START Listed entries
(* ===== verification/Wire.v ===== *)
(** The wire format of src/src/proto/endecode-funcs.h: encoders and decoders
    of the basic types and the ways the [endecode_fields_*] macros put them
    together.

    An encoder of the source writes through a moving pointer into a buffer
    that the caller has allocated; a decoder reads through a moving pointer.
    A [codec] is such a pair.  [enc p x] is the image of [x] when the pointer
    stands at offset [p] of its buffer: one cell for every byte the pointer
    moves over, [Some b] where [b] is written and [None] where the pointer is
    only moved (padding).  [dec buf p] reads a value at offset [p] of [buf]
    and returns the new offset.  Offsets count from the start of a buffer
    that is aligned to eight bytes, because [align8] looks at the pointer.
    The model is that of a build without HAVE_VALGRIND_H. *)

From stdpp Require Import base tactics numbers list list_numbers.
From S2P Require Import Prelude.

(** * Buffers and images *)

Abbreviation image := (list (option Z)).
Abbreviation len l := (Z.of_nat (length l)).

(** [roundup8] of include/pvfs2-encode-stubs.h. *)
Definition roundup8 (x : Z) : Z := Z.land (x + 7) (Z.lnot 7).
#[global] Arguments roundup8 : simpl never.

(** The image that writes [bs]. *)
Definition cells (bs : list Z) : image := Some <$> bs.

(** The bytes an image leaves in a buffer that was filled with zeros, as
    [BMI_memalloc] does. *)
Definition zeroed (im : image) : list Z := default 0 <$> im.

Definition is_byte (b : Z) : bool := (0 <=? b) && (b <? 256).

(** The [n] bytes a pointer into the buffer stands for; making the pointer
    reads nothing. *)
Definition view (buf : list Z) (p n : Z) : list Z :=
  take (Z.to_nat n) (drop (Z.to_nat p) buf).
#[global] Arguments view : simpl never.

(** Reading [n] bytes at [p]. *)
Definition peek (buf : list Z) (p n : Z) : exec (list Z) :=
  if decide (0 ≤ p ∧ 0 ≤ n ∧ p + n ≤ len buf)
  then Done (view buf p n)
  else Fault BadAccess.
#[global] Arguments peek : simpl never.

(** The C string at an address: the bytes before the first zero. *)
Fixpoint until_nul (l : list Z) : list Z :=
  match l with
  | [] => []
  | b :: l => if decide (b = 0) then [] else b :: until_nul l
  end.
Definition c_string (buf : list Z) (p : Z) : list Z :=
  until_nul (drop (Z.to_nat p) buf).
#[global] Arguments c_string : simpl never.

(** * Codecs *)

(** [ok x] says that [x] is a value of the C type: numbers in their range,
    arrays as long as their counts, strings of nonzero bytes. *)
Record codec (A : Type) := Codec {
  enc : Z → A → exec image;
  dec : list Z → Z → exec (A * Z);
  ok : A → bool;
}.
Arguments Codec {A}.
Arguments enc {A}.
Arguments dec {A}.
Arguments ok {A}.

(** ** Basic types *)

Definition uint (n : Z) : codec Z := {|
  enc _ x := Done (cells (Z_to_little_endian n 8 x));
  dec buf p := bs ← peek buf p n; Done (little_endian_to_Z 8 bs, p + n);
  ok x := (0 <=? x) && (x <? 2 ^ (8 * n));
|}.

(** [x] read as a signed number of [n] bytes. *)
Definition signed (n x : Z) : Z :=
  (x + 2 ^ (8 * n - 1)) mod 2 ^ (8 * n) - 2 ^ (8 * n - 1).

Definition sint (n : Z) : codec Z := {|
  enc _ x := Done (cells (Z_to_little_endian n 8 x));
  dec buf p := bs ← peek buf p n; Done (signed n (little_endian_to_Z 8 bs), p + n);
  ok x := (- 2 ^ (8 * n - 1) <=? x) && (x <? 2 ^ (8 * n - 1));
|}.

Definition uint64_t : codec Z := uint 8.
Definition int64_t : codec Z := sint 8.
Definition uint32_t : codec Z := uint 4.
Definition int32_t : codec Z := sint 4.
(** A [char] read back through [unsigned char]. *)
Definition char : codec Z := uint 1.
Definition enum : codec Z := int32_t.

(** The pointer is moved over [n] bytes, or to the next multiple of eight. *)
Definition skip (n : Z) : codec unit := {|
  enc _ _ := Done (replicate (Z.to_nat n) None);
  dec _ p := Done ((), p + n);
  ok _ := 0 <=? n;
|}.
Definition skip4 : codec unit := skip 4.

Definition align8 : codec unit := {|
  enc p _ := Done (replicate (Z.to_nat (roundup8 p - p)) None);
  dec _ p := Done ((), roundup8 p);
  ok _ := true;
|}.

(** ** Strings

    A [char *] is the string it points to, or [None] for the NULL pointer.
    Decoding a string makes the field point into the buffer. *)
Abbreviation str := (option (list Z)).

Definition nonzero_byte (b : Z) : bool := (0 <? b) && (b <? 256).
END Listed entries
#### [Task description]
Exactly how many lines in the listing above contain the string "peek"? Give the number without comment.

#### [Response to the task]
4